数日間まともな食事を取っていない少女をして、『具合が悪そうだな……倒れないか心配』と思わざるを得ない顔色である。

 

「薬草を探してて……」

 

 少女は素直に身の上話をする。

 少し遠い場所で雪崩があったこと。

 それから作物が育たなくなったこと。

 森に動物がみえなくなったこと。

 生き物がいないために安全になった(と錯覚している)森で薬草を探しにきたこと。

 そして、その薬草を売れば村のみんなが飢えを凌げること。

 

「なんと……なんと……!」

 

 男は顔をくしゃりと歪めた、かと思った瞬間には涙を流していた。

 ぶわぁっと両の眼から溢れ出る涙に少女は思わず身を引こうとするが、すぐにそれを恥じる。

 男は自分達のために涙を流してくれているのだ。

 それを少しでも忌避するような行動を取るなんて、なんて罪なのだろうと。

 

「あの、大丈夫……ですか?」

 

 ゆっくりと少女は男へと近づく。

 もはや男に対する恐怖はなくなっていた。

 どうしてか、それは分からない。

 ただ、神官である男が自分達貧しい村の者に気を配ってくれている。それだけで嬉しかった。

 

「その敬虔なる魂……我が神が寵愛するに相応しい……」

 

 男は呟く。

 近寄っていたことで聞き取れた少女は言葉の真意を理解出来なかったがどうやら褒められていることだけは分かった。

 

「しかして勿体ない」

 

 その言葉を付けたしながら男は懐から何かを取り出す。

 腕もまた骨ばっており、皮が引っ付いているだけのようにみえる。

 節くれだった指先に摘ままれていたのは、

 

「わぁ……綺麗」

 

 南国を思わせる彩色豊かな一輪の花であった。

 付近では見たことのない色鮮やかさに少女は目を奪われる。

 

「こちらを」

 

 男は少女へと手渡す。

 花弁を散らさないよう、少女は丁寧な手つきでそれを受け取ると、男は少女の頭部を指さした。
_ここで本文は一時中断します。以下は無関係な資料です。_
Lemma entries_key h k : k ∈ (entries_of h).*1 → metaPrefix +:+ k ∈ map (ToLower ∘ fst) h.
Proof.
  intros Hk. apply list_elem_of_fmap in Hk as ([k' v] & -> & Hin).
  apply list_elem_of_omap in Hin as ([name vals] & Hin & He). simpl in He.
  apply header_entry_spec in He as (_ & _ & _ & Hp & ->). simpl.
  rewrite <- TrimPrefix_app by done. apply list_elem_of_In, in_map_iff.
  exists (name, vals). split; [done|]. by apply list_elem_of_In.
Qed.

Lemma entries_NoDup h : distinct_names h → NoDup (entries_of h).*1.
Proof.
  unfold distinct_names. induction h as [|[name vals] h IH]; [intros; constructor|].
  cbn [map]. intros Hd. apply NoDup_cons in Hd as [Hn Hd]. unfold entries_of in *. simpl.
  destruct (header_entry name vals) as [[k v]|] eqn:He; [|by apply IH].
  simpl. apply NoDup_cons. split; [|by apply IH]. intros Hk. apply Hn.
  apply entries_key in Hk. apply header_entry_spec in He as (_ & _ & _ & Hp & ->).
  by rewrite <- TrimPrefix_app in Hk.
Qed.

Lemma fold_entries_perm entries entries' (m : gmap string string) :
  NoDup entries.*1 → entries ≡ₚ entries' →
  fold_left (λ m kv, <[kv.1 := kv.2]> m) entries m = fold_left (λ m kv, <[kv.1 := kv.2]> m) entries' m.
Proof.
  intros Hd Hp. revert m. induction Hp as [|[k v] l l' _ IH|[k v] [k' v'] l|l l' l'' H1 IH1 H2 IH2];
    intros m; simpl; [done|..].
  - apply NoDup_cons in Hd as [_ Hd]. by apply IH.
  - simpl in Hd. apply NoDup_cons in Hd as [Hn _]. f_equal. apply insert_insert_ne. set_solver.
  - rewrite IH1 by done. apply IH2. by rewrite <- H1.
Qed.

(** Request metadata is bounded and well defined: at most 32 entries, each with a non-empty
    key that never names the tenant and a value of at most 256 bytes, each taken from a
    header of the request; and it does not depend on the order in which the runtime walks
    the headers. *)
Theorem metadata_bounded h h' :
  distinct_names h → h ≡ₚ h' →
  extractMetadata h = extractMetadata h' ∧
  (size (extractMetadata h) ≤ Z.to_nat MaxMetadataKeys)%nat ∧
  ∀ k v, extractMetadata h !! k = Some v →
    k ≠ "" ∧ k ≠ tenantKey ∧ str_len v ≤ MaxMetadataLen ∧
    ∃ name vals, (name, vals) ∈ h ∧ ToLower name = metaPrefix +:+ k ∧ vals ≠ [].
Proof.
  intros Hd Hp. pose proof (entries_NoDup h Hd) as Hnd. split_and!.
  - unfold extractMetadata. fold (entries_of h) (entries_of h').
    assert (He : entries_of h ≡ₚ entries_of h') by (unfold entries_of; by rewrite Hp).
    rewrite (fold_entries_perm _ _ _ Hnd He).
    by rewrite (sort_strings_unique (entries_of h).*1 (entries_of h').*1) by (by rewrite He).
  - unfold extractMetadata. set (keys := if _ <? _ then _ else _).
    assert (Hl : (length keys ≤ Z.to_nat MaxMetadataKeys)%nat).
    { unfold keys. destruct (MaxMetadataKeys <? _) eqn:E; bool_prop; [rewrite length_take|]; lia. }
    etrans; [apply (fold_insert_size (λ k, default "" (_ !! k)))|]. rewrite map_size_empty. lia.
  - intros k v. unfold extractMetadata. fold (entries_of h).
    rewrite fold_insert_lookup. case_decide as Hk; [|by rewrite lookup_empty]. intros [= <-].
    assert (Hin : k ∈ (entries_of h).*1).
    { destruct (_ <? _); [apply elem_of_take in Hk as (i & Hi & _); apply list_elem_of_lookup_2 in Hi|];
        by apply sort_slice_elem in Hi || by apply sort_slice_elem in Hk. }
    destruct (fold_entries_some (entries_of h) ∅ k (or_introl Hin)) as [v Hv]. rewrite Hv. simpl.
    apply fold_entries_elem in Hv as [Hv|[Hn _]]; [|done].
    apply list_elem_of_omap in Hv as ([name vals] & Hh & He). simpl in He.
    assert (Hvals : vals ≠ []) by (intros ->; unfold header_entry in He; by rewrite orb_true_r in He).
    apply header_entry_spec in He as (? & ? & ? & Hpre & Hk'). split_and!; [done..|].
    exists name, vals. split_and!; [done| |done]. subst k. by apply TrimPrefix_app.
Qed.

(** The request's multiplier can be understated: names of members are matched without
    regard to case and the last match wins, so a body that asks the upstream for a hundred
    choices with [n] and then adds [N] is reserved for as one choice, while the body is
    forwarded as it came. *)
Theorem case_folded_N_understates_choices :
  ∃ facts,
    ExtractFacts [] (quoted "{'model':'m','messages':[],'n':100,'N':1}") "t" 0 = Ok facts ∧
    rf_Choices facts = 1 ∧
    ∃ exact, ExtractFacts [] (quoted "{'model':'m','messages':[],'n':100}") "t" 0 = Ok exact ∧
      rf_Choices exact = 100 ∧ rf_RequestedModel exact = rf_RequestedModel facts.
Proof.
  eexists. split; [vm_compute; reflexivity|]. split; [reflexivity|].
  eexists. split; [vm_compute; reflexivity|]. split; reflexivity.
Qed.
(* ===== verification/Email.v ===== *)
(** The addresses people log in with: [NormaliseEmail] and [ValidateEmail] of
    [internal/core/domains/admin_user.go], and as much of [net/mail] and [net] as decides
    whether an address is bare. *)
From Stdlib Require Import Ascii.
From S2P Require Import Prelude Errors Bytes Utf8 Accounts.

(** ** [net.ParseIP] *)

Definition hex_digit (c : ascii) : bool := is_digit c || between 97 102 c || between 65 70 c.
Fixpoint hex_run (b : bytes) : bytes * bytes :=
  match b with
  | c :: b' => if hex_digit c then let '(h, r) := hex_run b' in (c :: h, r) else ([], b)
  | [] => ([], [])
  end.

(** A decimal field of at most 255 without leading zeros. *)
Definition ip4_field (b : bytes) : bool :=
  match b with
  | [] => false
  | c :: r => forallb is_digit b && (decimal b <=? 255) && (bool_decide (r = []) || negb (Ascii.eqb c "0"))
  end.
Definition ParseIPv4 (b : bytes) : bool :=
  Nat.eqb (length (split_on "." b)) 4 && forallb ip4_field (split_on "." b).

(** [i] groups have been read; [gap] if a double colon stood among them. *)
Fixpoint ip6_groups (fuel : nat) (b : bytes) (i : nat) (gap : bool) : bool :=
  let done (i : nat) (gap : bool) (rest : bytes) :=
    bool_decide (rest = []) && (if gap then (i <? 8)%nat else (i =? 8)%nat) in
  match fuel with
  | O => done i gap b
  | S fuel =>
      if (8 <=? i)%nat then done i gap b
      else match hex_run b with
           | ([], _) => false
           | (h, r) =>
               match r with
               | "."%char :: _ =>
                   (gap || (i =? 6)%nat) && (i <=? 6)%nat && ParseIPv4 b && done (i + 2)%nat gap []
               | _ =>
                   if (4 <? length h)%nat then false
                   else match r with
                        | [] => done (S i) gap []
                        | ":"%char :: r =>
                            match r with
                            | [] => false
                            | ":"%char :: r =>
                                if gap then false
                                else match r with
                                     | [] => done (S i) true []
                                     | _ => ip6_groups fuel r (S i) true
                                     end
                            | _ => ip6_groups fuel r (S i) gap
                            end
                        | _ => false
                        end
               end
           end
  end.
Definition ParseIPv6 (b : bytes) : bool :=
  match b with
  | ":"%char :: ":"%char :: [] => true
  | ":"%char :: ":"%char :: r => ip6_groups 8 r 0 true
  | _ => ip6_groups 8 b 0 false
  end.
Definition ParseIP (b : bytes) : bool := ParseIPv4 b || ParseIPv6 b.

(** ** Bare addresses *)

(** A character of an atom, of a domain literal; bytes of longer runes count. *)
Definition specials : bytes := lit "()<>[]:;@\," ++ ["034"%char].
Definition atext (c : ascii) : bool :=
  (128 <=? code c) || between 33 126 c && negb (bool_decide (c ∈ specials)).
Definition dtext (c : ascii) : bool :=
  (128 <=? code c) || between 33 126 c && negb (bool_decide (c ∈ lit "[]\")).

(** Atoms joined by single dots. *)
Definition dot_atom (b : bytes) : bool :=
  ValidString b && forallb (λ a, negb (bool_decide (a = [])) && forallb atext a) (split_on "." b).
Definition domain_literal (b : bytes) : bool :=
  match b with
  | "["%char :: r =>
      match last r with
      | Some "]"%char =>
          let d := take (pred (length r)) r in
          ValidString d && forallb dtext d && ParseIP d
      | _ => false
      end
  | _ => false
  end.

(** [mail.ParseAddress] gives the text itself back as the address, and no name: quoting,
    comments, angle brackets and groups all make the address shorter than the text. *)
Definition bare_address (b : bytes) : bool :=
  match cut "@" b with
  | Some (loc, dom) => dot_atom loc && (dot_atom dom || domain_literal dom)
  | None => false
  end.

(** [src/internal/core/domains/admin_user.go:51-57] NormaliseEmail *)
Definition NormaliseEmail (email : string) : string := str (map lower (TrimSpace (lit email))).

(** [src/internal/core/domains/admin_user.go:59-74] ValidateEmail *)
Definition ValidateEmail (email : string) : option error :=
  if String.eqb email "" then Some (Errorf "%w: email is required" [AWrap ErrInvalidAdminUser])
  else if MaxEmailLen <? str_len email
  then Some (Errorf "%w: email must be at most %d characters" [AWrap ErrInvalidAdminUser; AInt MaxEmailLen])
  else if negb (bare_address (lit email))
  then Some (Errorf "%w: %q is not an email address" [AWrap ErrInvalidAdminUser; AStr email])
  else None.

Example some_addresses :
  map (λ s, bool_decide (ValidateEmail s = None))
    ["ops@example.com"; "ops.team@a-b.example"; "ops"; "ops@"; "@x"; "a..b@x"; "a b@x"; "Ops <ops@x>";
     "ops@[127.0.0.1]"; "ops@[::1]"; "ops@[::ffff:10.0.0.1]"; "ops@[1.2.3]"; "ops@[1:2:3:4:5:6:7:8]"] =
    [true; true; false; false; false; false; false; false; true; true; true; false; true].
Proof. by vm_compute. Qed.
 男の言わんとすることを理解したのか少女は花を黒髪へと宛がう。

 

「ど、どう……?」

 

 少女の問いかけに男はニコリと笑う。

 

「似合いです。少しばかり、大人に見えるでしょう」

 

 答えに満足したのか少女も笑みを浮かべた。

 そして、少女はふと疑問が湧き出る。

 そも、この人は何者なのだろうと。

 

「えっと……ここにはどうして?」

 

 神官服を着ているがどこの誰が何の目的でこのような寂れた森の中へと来たのか。

 綺麗な花を貰って浮かれていたが、少女は男の左手を見て気づく。

 この人は、〈マスター〉であると。

 

「……物事には対価が必要です」

「?」

「今、私があなたに差し上げた花。それは私のものではありません。なので、この譲渡には何の思いも抱かなくても良い」

「えぇっと……」

 

 男の言葉の意味が理解出来ず少女は笑顔のまま首を傾げる。

 

「ですからこそ、勿体ない。実に勿体ありません。年端のいかない少女……金になっただろうに」

 

 少女は頭に痒みを覚える。

 ムズムズと……否、ぐじゅぐじゅとズルズルと何かが頭の上で這うような感覚に襲われ――

 

「おじちゃ――これっ――お花ちがっ――」

 

 咄嗟に手を伸ばした時には遅かった。

 少女の頭部から根を張った【パラサイトプランツ】は少女の胴を蝕み、更に地表へと伸びていく。

 少女の肉体はびくびくと痙攣を起こし、目や口、鼻から体液を撒き散らしながら根を張った植物へと栄養を明け渡す。

 まず根は脳内の至る所に行き渡った。

 その時点で少女には快楽と痛覚が同時に刺激されている。

 痛みが快楽に繋がり、快楽が痛みに繋がり、少女の脆い精神は容易く終わりを告げる。

 次に心臓に根付いた【パラサイトプランツ】は纏わりついたまま強制的に鼓動を続けさせる。

 血管が破裂すれば補うように根が水分を吸い上げるように血液を全身に循環させ、酸素を肺の隅々に送り届ける。

 骨も筋肉も、細胞すら、その植物はインプットされた目的のためのものへと置き換えていく。

 30秒と経たずに……逆に言えば30秒間は意識あるままに身体を植物に浸食されていた少女は心臓の動きさえ自身の制御下から外れ、ようやく人間としての生を終えることが出来た。

 

「やれやれ……」

 

 その現象を起こした張本人である男は、しかし一切の喜色を示さずに、少しばかりの憤りを表情に抱えている。

 それは、先に口にも出したように勿体ないという感情があるからであった。

 

「博士にも困ったものです。その辺のモンスターを素材にすればいいものを……怪物至上主義め」

 

 吐き捨てるように博士という人物への愚痴を溢すと、少女の形をしている植物へと手を伸ばした。

 

「あーあー、聞こえていますか?」

 

 少女の口元、顎を無理やりに開かせると、続いて耳を摘まみ、そこへ語り掛けた。

 

『――おお。聞こえておるぞ。どうやら上手くいったようじゃな』

 

 すると、少女の口から飛び出したのはまったく別人の、初老の男の声であった。

 つくづく技術力だけは人並み外れている。

 男は少女の姿をした通信機の向こう側にいる博士の姿を思い浮かべ、そんなことを思った。

 

「ええ。通信機の設置は完了です。他の皆さんも手筈は整ったでしょうか」

『うむ。マニ君もアウロラ君も問題無く己が欲望のまま突き進んでおる』

 

 欲望のまま。

 その言葉に男は妬ましくなる。

 自分はこれだけ我慢しているのだ。

 早く自分も満たしたい。

 金が欲しい。

 

『ピエール君』

 

 男の焦燥感や嫉妬心を感じ取ったのか、通信機となった少女を介して博士は声音を優しいものへと変化させる。

 

『今、君が進化させた少女。彼女が生息する村が付近にあるはずじゃ。後は儂が通信機越しに準備を整えておくから、君は君の好きなようにやると良い』

「――ええ。言われずとも」

 

 ニタリ、とピエールと呼ばれた男は博士の声に応える。

 青白い顔も、骨ばった肉体も、ずさんに伸びた髪も。

 自身の身体に一切の手入れがされていないからこそ、男の不気味さは際立つ。

 

「金儲けの時間です。村の一切合切を私の懐に」

 

 通信機――少女の耳から手を離すとピエールは歩き出す。

 少女が摘んだ薬草の詰まった鞄を手に握りしめて。